Not just a person of opinions, this place taught me to be on my own, completely; it taught me independence. It taught me slowly but effectively to never be an option, but a necessity to have, a deal breaker. Learning is a great experience, but performing is a greater one, I was taught that it’s not just the screen that’s pretty but also the camera lens; it’s not just the ink that’s important, but the story it writes as well.

The journey has been full of ups and downs but it was and is a beautiful one, none the less. I’ve been doing a lot since, trying my hand at things, facing my biggest insecurities head on, and learning to live on my own, with nobody to love me, but myself.

Somehow I’m in love with the journey without knowing it.

A simple girl, with not so simple plans and I nailed it, right in the head because, it’s beautiful not to fit in, be different, not know the odds but love what you’re doing.
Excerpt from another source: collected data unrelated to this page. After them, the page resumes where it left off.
(** X16.  Every path [find_proto_files] globs ends in [.proto], with
    [recurse] on or off, for a source directory whose name holds no glob
    metacharacter. *)
Theorem glob_proto_files_extension :
  forall (w : World) (s : string) (recurse : option bool)
         (files : list string) (f : string),
    glob.has_magic s = false ->
    ProtocCommandBase.glob_proto_files w s recurse = Some files ->
    In f files ->
    endswith f ".proto" = true.
Proof.
  intros w s recurse files f Hmagic Hglob Hin.
  rewrite (glob_proto_files_spec w s _ Hmagic) in Hglob.
  injection Hglob as <-. apply in_app_iff in Hin.
  destruct Hin as [Hin | Hin].
  - exact (proto_children_extension _ _ _ Hin).
  - destruct recurse as [[|]|]; try destruct Hin.
    apply in_flat_map in Hin. destruct Hin as (sub & _ & Hin).
    exact (proto_children_extension _ _ _ Hin).
Qed.

Lemma glob_proto_files_extension_witness :
  endswith "a/b/c/d/foo.proto" ".proto" = true.
Proof.
  apply (glob_proto_files_extension
           example_world "a/b/c" (Some true)
           ["a/b/c/top.proto"; "a/b/c/dir.proto"; "a/b/c/d/foo.proto";
            "a/b/c/dir.proto/in.proto"]
           "a/b/c/d/foo.proto" eq_refl eq_refl).
  right. right. now left.
Defined.

(** [finalize_options] spawns nothing. *)
Lemma finalize_options_no_spawn :
  forall (w : World) (self : Command) (tr : list event) (argv : list string),
    In (Spawn argv)
       (final_trace (ProtocCommandBase.finalize_options w (self, tr))) ->
    In (Spawn argv) tr.
Proof.
  intros w self tr argv.
  destruct (ProtocCommandBase.finalize_options w (self, tr))
    as [res [self' tr']] eqn:H.
  unfold final_trace. cbn [fst snd].
  unfold_finalize H.
  repeat case_step H.
  all: injection H as <- <- <-.
  all: rewrite ?in_app_iff; cbn [In]; intros Hin.
  all: repeat match goal with
              | Hin : _ \/ _ |- _ => destruct Hin as [Hin | Hin]
              end; try assumption; try discriminate; try contradiction.
Qed.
So keep going, no matter where, how, or through what… Just keep doing, whatever it is that you’re doing.

I know there will come a time when we no longer would understand what’s happening around, but that’s the most crucial time; it’s in that moment that we need to hold ourselves in place and move with grace through whatever life shows us.

Because only when it’s dark, we need to balance and know our exact place, though, lights will guide us home, smoothly and effortlessly. It’s the dark that will test our limits and make us strong.

 

So keep moving, because life never stops, waits, or looks back for anyone.

Keep going, and you’ll find your way home, just like I did.